» **THE PROBLEM**
Copy out each line of the material in which the word "rewrite" appears.
--- THE DATA Enclosed Below ---
Lemma validateIPSemantics_settled t :
  (forall n, n ∈ Topology_Nodes t -> settled t n) -> NoDup (Node_OverlayIP <$> Topology_Nodes t) -> clean (validateIPSemantics t).
Proof.
  intros Hset Hnd. unfold validateIPSemantics. apply (report_all (fun pre (usage : gmap string string) => forall ip, is_Some (usage !! ip) -> ip ∈ Node_OverlayIP <$> pre)).
  { intros ip. rewrite lookup_empty. by intros []. }
  intros pre x post k usage Hxs Hu. destruct (Hset x) as [Hne Hst]; [rewrite Hxs; set_solver|]. apply String.eqb_neq in Hne as Heq. rewrite Heq.
  unfold clear_stale in Hst. rewrite Heq in Hst.
  assert (forall ip, ip ∈ Node_OverlayIP <$> pre -> ip ∈ Node_OverlayIP <$> (pre ++ [x])) as Hsub by (intros ip; rewrite fmap_app; set_solver).
  destruct (ParseIP (Node_OverlayIP x)) as [ip|] eqn:Hip; cbn [fst snd]; [|by split; [apply clean_nil|intros ip Hi; apply Hsub, Hu]].
  set (r1 := match domainMap t _ with Some _ => _ | None => _ end). assert (clean r1) as Hr1.
  { unfold r1. destruct (domainMap t (Node_DomainID x)) as [d|]; [|apply clean_nil]. destruct (non_empty (Domain_CIDR d)); [|apply clean_nil].
    destruct (ParseCIDR (Domain_CIDR d)) as [net|]; [|apply clean_nil]. apply clean_when_error. destruct (Contains net ip); [done|]. exfalso. apply Hne. rewrite <- Hst. apply OverlayIP_set. }
  destruct (usage !! Node_OverlayIP x) as [y|] eqn:Hy; cbn [fst snd].
  - exfalso. rewrite Hxs, fmap_app, NoDup_app in Hnd. destruct Hnd as (_ & Hd & _). apply (Hd (Node_OverlayIP x)); [apply Hu; eauto|]. cbn. set_solver.
  - split; [done|]. intros ip'. destruct (decide (ip' = Node_OverlayIP x)) as [->|Hn]; [|rewrite lookup_insert_ne by done; intros Hi; by apply Hsub, Hu].
    intros _. rewrite fmap_app. cbn. set_solver.
Qed.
--- End of Enclosed THE DATA ---
» **RESPONSE FOR THIS EXERCISE**
  { intros ip. rewrite lookup_empty. by intros []. }
  intros pre x post k usage Hxs Hu. destruct (Hset x) as [Hne Hst]; [rewrite Hxs; set_solver|]. apply String.eqb_neq in Hne as Heq. rewrite Heq.
  unfold clear_stale in Hst. rewrite Heq in Hst.
  assert (forall ip, ip ∈ Node_OverlayIP <$> pre -> ip ∈ Node_OverlayIP <$> (pre ++ [x])) as Hsub by (intros ip; rewrite fmap_app; set_solver).
    destruct (ParseCIDR (Domain_CIDR d)) as [net|]; [|apply clean_nil]. apply clean_when_error. destruct (Contains net ip); [done|]. exfalso. apply Hne. rewrite <- Hst. apply OverlayIP_set. }
  - exfalso. rewrite Hxs, fmap_app, NoDup_app in Hnd. destruct Hnd as (_ & Hd & _). apply (Hd (Node_OverlayIP x)); [apply Hu; eauto|]. cbn. set_solver.
  - split; [done|]. intros ip'. destruct (decide (ip' = Node_OverlayIP x)) as [->|Hn]; [|rewrite lookup_insert_ne by done; intros Hi; by apply Hsub, Hu].
    intros _. rewrite fmap_app. cbn. set_solver.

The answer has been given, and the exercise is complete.